[Input records]
(* ===== verification/Ext2.v ===== *)
(** The ext2 driver, [kernel/fs/ext2.c], over the block device of
    [kernel/include/fs/blkdev.h].

    The device is an array of bytes with a capacity in sectors and a list of the
    requests that will fail; a driver's page is a local byte map, and an access
    outside its 4096 bytes is a fault ([None]), as is an access to a freed object.
    The driver's state counts the free page frames, holds the addresses the heap
    will hand out (0 or none left: kcalloc fails), and the objects the driver
    made. One volume is mounted: every [ext2_fs_t] uses the one device. *)

From stdpp Require Import base numbers option list gmap.
From Stdlib Require Import ZArith Lia.
From S2P Require Import Prelude Buf Tmpfs.

(** * State *)

Definition PAGE : Z := 4096.
Definition SECTOR : Z := 512.
Definition ENOSPC : Z := 28.

Definition EXT2_MAGIC : Z := 61267.
Definition EXT2_ROOT_INO : Z := 2.
Definition EXT2_NDIR : Z := 12.
Definition EXT2_IND : Z := 12.
Definition EXT2_DIND : Z := 13.
Definition EXT2_TIND : Z := 14.
Definition EXT2_S_IFMT : Z := 61440.
Definition EXT2_S_IFDIR : Z := 16384.

(** &ext2_ops. *)
Definition EXT2_OPS : Z := 2.

(** [faults]: what becomes of the next requests. [None]: the request succeeds;
    [Some w]: it fails, and [w] says whether a write reached the disk all the same.
    Requests past the list succeed. *)
Record blkdev := Blkdev { image : mem; nsectors : Z; faults : list (option bool) }.

(** [fs_self]: its own address. *)
Record ext2_fs := Ext2fs {
  fs_self : Z; block_size : Z; spb : Z; inodes_per_group : Z; blocks_per_group : Z;
  inodes_count : Z; blocks_count : Z; inode_size : Z; first_data_block : Z; gdt_block : Z; gc_head : Z
}.

Record ext2_vinfo := Vinfo {
  vi_fs : Z; vi_ino : Z; vi_size : Z; vi_mode : Z; vi_links : Z; vi_blocks512 : Z;
  vi_block : list Z; vi_gc_next : Z
}.

(** [e_junk]: what is in a frame that has just been allocated. *)
Record est := Est {
  e_dev : blkdev; e_frames : Z; e_junk : mem; e_heap : list Z;
  e_fss : gmap Z ext2_fs; e_vis : gmap Z ext2_vinfo; e_vns : gmap Z vnode
}.

Definition set_dev (d : blkdev) (s : est) : est :=
  Est d (e_frames s) (e_junk s) (e_heap s) (e_fss s) (e_vis s) (e_vns s).
Definition set_frames (n : Z) (s : est) : est :=
  Est (e_dev s) n (e_junk s) (e_heap s) (e_fss s) (e_vis s) (e_vns s).
Definition set_heap (h : list Z) (s : est) : est :=
  Est (e_dev s) (e_frames s) (e_junk s) h (e_fss s) (e_vis s) (e_vns s).
Definition set_fss (m : gmap Z ext2_fs) (s : est) : est :=
  Est (e_dev s) (e_frames s) (e_junk s) (e_heap s) m (e_vis s) (e_vns s).
Definition set_vis (m : gmap Z ext2_vinfo) (s : est) : est :=
  Est (e_dev s) (e_frames s) (e_junk s) (e_heap s) (e_fss s) m (e_vns s).
Definition set_vns (m : gmap Z vnode) (s : est) : est :=
  Est (e_dev s) (e_frames s) (e_junk s) (e_heap s) (e_fss s) (e_vis s) m.

Definition with_gc_head (a : Z) (f : ext2_fs) : ext2_fs :=
  Ext2fs (fs_self f) (block_size f) (spb f) (inodes_per_group f) (blocks_per_group f) (inodes_count f)
    (blocks_count f) (inode_size f) (first_data_block f) (gdt_block f) a.
Definition with_vi_size (n : Z) (v : ext2_vinfo) : ext2_vinfo :=
  Vinfo (vi_fs v) (vi_ino v) n (vi_mode v) (vi_links v) (vi_blocks512 v) (vi_block v) (vi_gc_next v).
Definition with_vi_mode (m : Z) (v : ext2_vinfo) : ext2_vinfo :=
  Vinfo (vi_fs v) (vi_ino v) (vi_size v) m (vi_links v) (vi_blocks512 v) (vi_block v) (vi_gc_next v).
Definition with_vi_links (n : Z) (v : ext2_vinfo) : ext2_vinfo :=
  Vinfo (vi_fs v) (vi_ino v) (vi_size v) (vi_mode v) n (vi_blocks512 v) (vi_block v) (vi_gc_next v).
Definition with_vi_gc_next (a : Z) (v : ext2_vinfo) : ext2_vinfo :=
  Vinfo (vi_fs v) (vi_ino v) (vi_size v) (vi_mode v) (vi_links v) (vi_blocks512 v) (vi_block v) a.

(** [vi->i_block[k] = b; vi->blocks512 = n]. *)
Definition with_vi_slot (k b n : Z) (v : ext2_vinfo) : ext2_vinfo :=
  Vinfo (vi_fs v) (vi_ino v) (vi_size v) (vi_mode v) (vi_links v) n
    (<[Z.to_nat k := b]> (vi_block v)) (vi_gc_next v).

Definition blk_slot (v : ext2_vinfo) (k : Z) : Z := default 0 (vi_block v !! Z.to_nat k).

(** * The driver's effects *)

Definition M (A : Type) : Type := est -> option (A * est).

#[export] Instance M_ret : MRet M := fun A a s => Some (a, s).
#[export] Instance M_bind : MBind M :=
  fun A B k m s => match m s with Some (a, s) => k a s | None => None end.

Definition fault {A} : M A := fun _ => None.
Definition gets {A} (f : est -> A) : M A := fun s => Some (f s, s).
Definition modify (f : est -> est) : M unit := fun s => Some (tt, f s).
Definition obj {A} (m : est -> gmap Z A) (a : Z) : M A :=
  fun s => match m s !! a with Some x => Some (x, s) | None => None end.

Definition put_vi (a : Z) (v : ext2_vinfo) : M unit := modify (fun s => set_vis (<[a := v]> (e_vis s)) s).
Definition put_vn (a : Z) (v : vnode) : M unit := modify (fun s => set_vns (<[a := v]> (e_vns s)) s).
Definition put_fs (a : Z) (f : ext2_fs) : M unit := modify (fun s => set_fss (<[a := f]> (e_fss s)) s).

Definition kcalloc : M Z :=
  fun s => match e_heap s with a :: h => Some (a, set_heap h s) | [] => Some (0, s) end.
(** kfree of a vnode and of its ext2_vinfo: a fault when it is not allocated. *)
Definition kfree_vi (a : Z) : M unit := obj e_vis a ≫= fun _ => modify (fun s => set_vis (delete a (e_vis s)) s).
Definition kfree_vn (a : Z) : M unit := obj e_vns a ≫= fun _ => modify (fun s => set_vns (delete a (e_vns s)) s).
Definition kfree_fs (a : Z) : M unit := obj e_fss a ≫= fun _ => modify (fun s => set_fss (delete a (e_fss s)) s).

Definition blk_alloc : M (option mem) :=
  fun s => if 0 <? e_frames s then Some (Some (e_junk s), set_frames (e_frames s - 1) s) else Some (None, s).
Definition blk_free : M unit := modify (fun s => set_frames (e_frames s + 1) s).

(** [b = blk_alloc(); if (!b) return fail; ... blk_free(b); return r]. *)
Definition with_page {A} (fail : A) (body : mem -> M A) : M A :=
  b ← blk_alloc;
  match b with
  | None => mret fail
  | Some b => r ← body b; blk_free ;; mret r
  end.

(** ** Bytes of a page *)

Definition in_page (o n : Z) : bool := (0 <=? o) && (o + n <=? PAGE).

Definition rd8 (b : mem) (o : Z) : M Z := if in_page o 1 then mret (ld8 b o) else fault.
Definition rd16 (b : mem) (o : Z) : M Z := if in_page o 2 then mret (ld16 b o) else fault.
Definition rd32 (b : mem) (o : Z) : M Z := if in_page o 4 then mret (ld32 b o) else fault.
Definition wr8 (b : mem) (o v : Z) : M mem := if in_page o 1 then mret (st8 b o v) else fault.
Definition wr16 (b : mem) (o v : Z) : M mem := if in_page o 2 then mret (st16 b o v) else fault.
Definition wr32 (b : mem) (o v : Z) : M mem := if in_page o 4 then mret (st32 b o v) else fault.

(** [n] bytes of [src] at [s] copied to [dst] at [d]. *)
Definition mblit (dst : mem) (d : Z) (src : mem) (s n : Z) : mem :=
  fun x => if (d <=? x) && (x <? d + n) then src (s + (x - d)) else dst x.

Definition mbytes (b : mem) (o n : Z) : list Z := (fun i => u8 (b (o + i))) <$> seqZ 0 n.

(** memcpy from and to a page; memset(b, 0, n). *)
Definition copy_out (b : mem) (o n : Z) : M (list Z) := if in_page o n then mret (mbytes b o n) else fault.
Definition copy_in (b : mem) (o : Z) (bs : list Z) : M mem :=
  if in_page o (len bs) then mret (mblit b o (bytes_at bs) 0 (len bs)) else fault.
Definition clear (b : mem) (n : Z) : M mem := if in_page 0 n then mret (mfill b 0 n 0) else fault.

Definition align4 (x : Z) : Z := Z.land (u32 (x + 3)) (2 ^ 32 - 4).

(** ** The block device *)

Definition next_fault (d : blkdev) : option bool * blkdev :=
  match faults d with
  | f :: l => (f, Blkdev (image d) (nsectors d) l)
  | [] => (None, d)
  end.

(** The result and the buffer. *)
Definition dev_read (lba cnt : Z) (b : mem) : M (Z * mem) := fun s =>
  if PAGE <? cnt * SECTOR then None
  else if nsectors (e_dev s) <? lba + cnt then Some ((- EINVAL, b), s)
  else let '(f, d) := next_fault (e_dev s) in
       match f with
       | Some _ => Some ((- EIO, b), set_dev d s)
       | None => Some ((0, mblit b 0 (image d) (lba * SECTOR) (cnt * SECTOR)), set_dev d s)
       end.

Definition put_sectors (d : blkdev) (lba cnt : Z) (b : mem) : blkdev :=
  Blkdev (mblit (image d) (lba * SECTOR) b 0 (cnt * SECTOR)) (nsectors d) (faults d).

[Task item] Above are some records. Count the lines among them with the word "Import", and answer with the number only.

[Output of the exercise] 3